**Supplied entries**
_ _ _ _
(** What validation established. *)
Lemma sci_validate_Ok sci amounts rules :
  sci_validate sci = Done (Ok amounts) → input_rules (sci_tx_in sci) = Some rules →
  length (required_output_amounts sci) = length (required_outputs rules) ∧
  Forall (λ p, ∃ a, masked_amount p.2 = Some a ∧ commitment a = compress (secret_commitment (secret_of_unmasked p.1)))
    (zip (required_output_amounts sci) (required_outputs rules)) ∧
  (∃ d ring, signed_digest (sci_tx_in sci) = Some d ∧ SignedInputRing_try_from (sci_tx_in sci) = Ok ring ∧
    ring_verify (mlsag_decode (sci_mlsag sci)) (vec_to_list d) (members ring)
      (compress (secret_commitment (secret_of_unmasked (pseudo_output_amount sci)))) = Done (Ok tt)) ∧
  match partial_fill_change rules with
  | None => partial_fill_outputs rules = [] ∧ min_partial_fill_value rules = 0
  | Some change => Forall (λ r, ∃ want bl, reveal_amount r = Ok (want, bl) ∧ 0 < value want) (partial_fill_outputs rules)
  end.
Proof.
  unfold sci_validate. intros H Hr. destruct (negb _); [done|].
  unfold unmasked_commitment in H. destruct (cache_get ∅ _) as [g cache] eqn:Eg.
  assert (cache_ok ∅) as H0 by apply map_Forall_empty.
  destruct (cache_get_ok ∅ (um_token_id (pseudo_output_amount sci)) H0) as [Hg Hc]. rewrite Eg in Hg, Hc.
  simpl in Hg, Hc. subst g.
  apply ebind_Ok in H as (d & Hd & H). injection Hd as Hd. apply ok_or_Ok in Hd.
  apply ebind_Ok in H as (ring & Hring & H). injection Hring as Hring. apply map_err_Ok in Hring.
  apply ebind_Ok in H as ([] & Hv & H). apply emap_err_Ok in Hv. injection H as H. rewrite Hr in H.
  unfold check_rules in H.
  destruct (Nat.eqb_spec (length (required_output_amounts sci)) (length (required_outputs rules))) as [El|]; simpl in H; [|done].
  apply result_bind_Ok in H as (req & Hreq & H).
  split; [done|]. split; [by eapply check_required_opens|]. split; [by exists d, ring|].
  destruct (partial_fill_change rules) as [change|].
  - apply result_bind_Ok in H as ([full bl] & Hf & H). destruct (_ <? _); [done|]. destruct (_ =? 0); [done|].
    apply result_bind_Ok in H as (partial & Hp & _). apply result_map_Ok in Hp.
    apply Forall_forall. intros r Hin. apply list_elem_of_lookup in Hin as [i Hi].
    destruct (Forall2_lookup_l _ _ _ _ _ Hp Hi) as (amt & _ & Hamt). unfold check_partial_fill_output in Hamt.
    apply result_bind_Ok in Hamt as ([want b'] & Hw & Hamt). apply map_err_Ok in Hw.
    destruct (N.eqb_spec (value want) 0); [done|]. exists want, b'. split; [done|lia].
  - destruct (_ || _) eqn:Eo; [done|]. apply orb_false_iff in Eo as [E1 E2].
    apply negb_false_iff in E1, E2. apply bool_decide_eq_true in E1. apply N.eqb_eq in E2. done.
Qed.
(** An input whose partial fill rules are met is added with its required
    outputs. *)
Lemma helper_inv b sci amounts r b' :
  builder_inv b → sci_conforms (tb_block_version b) sci → sci_validate sci = Done (Ok amounts) →
  (∀ rules, input_rules (sci_tx_in sci) = Some rules → partial_met (outputs_and_secrets b).*1 rules) →
  add_presigned_input_helper b sci = (r, b') → builder_inv b'.
Proof.
  intros Hi Hc Hv Hp H. unfold add_presigned_input_helper in H.
  destruct (negb _); [by injection H as _ <-|]. destruct (negb _); [by injection H as _ <-|].
  destruct (input_rules (sci_tx_in sci)) as [rules|] eqn:Er; [|by injection H as _ <-].
  destruct (negb _) eqn:El; [by injection H as _ <-|]. apply negb_false_iff, Nat.eqb_eq in El. cbv zeta in H.
  destruct (sci_validate_Ok sci amounts rules Hv Er) as (_ & Hopen & _). destruct Hc as [Hs Hc].
  destruct (Hc rules Er) as [Hreq _].
  destruct (required_outputs_added (zip (required_outputs rules) (required_output_amounts sci)) b)
    as (new & E1 & E2 & E3 & E4 & E5 & E6 & E7). cbv zeta in *.
  set (b1 := foldl add_required_output_if_missing b _) in *.
  set (b2 := if negb (max_tombstone_block rules =? 0) then _ else _) in H. injection H as _ <-.
  assert (outputs_and_secrets b2 = outputs_and_secrets b1 ∧ tb_block_version b2 = tb_block_version b1 ∧
          input_materials b2 = input_materials b1 ∧ fog_tombstone_block_limit b2 <= fog_tombstone_block_limit b1 ∧
          (max_tombstone_block rules = 0 ∨ fog_tombstone_block_limit b2 <= max_tombstone_block rules) ∧
          tb_tombstone_block b2 <= fog_tombstone_block_limit b2) as (F1 & F2 & F3 & F4 & F5 & F6).
  { pose proof (bi_tombstone _ Hi). unfold b2. destruct (N.eqb_spec (max_tombstone_block rules) 0); simpl.
    - do 3 (split; [done|]). split; [lia|]. split; [by left|]. by rewrite E6, E7.
    - do 3 (split; [done|]). split; [lia|]. split; [right; lia|lia]. }
  apply (builder_inv_extend b _ new [PresignedMaterials sci]); try done; simpl.
  - by rewrite F2, E4.
  - by rewrite F1, E1.
  - by rewrite F3, E5.
  - by rewrite <-E6.
  - eapply Forall_impl; [exact E3|]. intros [o d] (u & Hu & Hin). simpl in Hu, Hin. subst d.
    apply list_elem_of_lookup in Hin as [i Hi']. apply lookup_zip_Some in Hi' as [Ho Hu]. split; simpl.
    + rewrite Forall_forall in Hreq. apply Hreq. by eapply list_elem_of_lookup_2.
    + rewrite Forall_lookup in Hopen. apply (Hopen i (u, o)). by apply lookup_zip_Some.
  - apply Forall_singleton. simpl. split; [done|]. split; [by exists amounts|]. exists rules. split; [done|].
    split; [|done]. split.
    + intros o Ho. rewrite F1. apply E2. by rewrite fst_zip by lia.
    + eapply (partial_met_mono (outputs_and_secrets b).*1); [|by apply Hp].
      rewrite F1, E1, fmap_app. set_solver.
Qed.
_ _ _ _
**Your instructions**
What is needed is a verbatim copy of every line in the records above from the one containing "builder_inv b →" down to the one containing "destruct (Hc rules Er) as [Hreq _].", both included, and nothing more.

**Completed task**
  builder_inv b → sci_conforms (tb_block_version b) sci → sci_validate sci = Done (Ok amounts) →
  (∀ rules, input_rules (sci_tx_in sci) = Some rules → partial_met (outputs_and_secrets b).*1 rules) →
  add_presigned_input_helper b sci = (r, b') → builder_inv b'.
Proof.
  intros Hi Hc Hv Hp H. unfold add_presigned_input_helper in H.
  destruct (negb _); [by injection H as _ <-|]. destruct (negb _); [by injection H as _ <-|].
  destruct (input_rules (sci_tx_in sci)) as [rules|] eqn:Er; [|by injection H as _ <-].
  destruct (negb _) eqn:El; [by injection H as _ <-|]. apply negb_false_iff, Nat.eqb_eq in El. cbv zeta in H.
  destruct (sci_validate_Ok sci amounts rules Hv Er) as (_ & Hopen & _). destruct Hc as [Hs Hc].
  destruct (Hc rules Er) as [Hreq _].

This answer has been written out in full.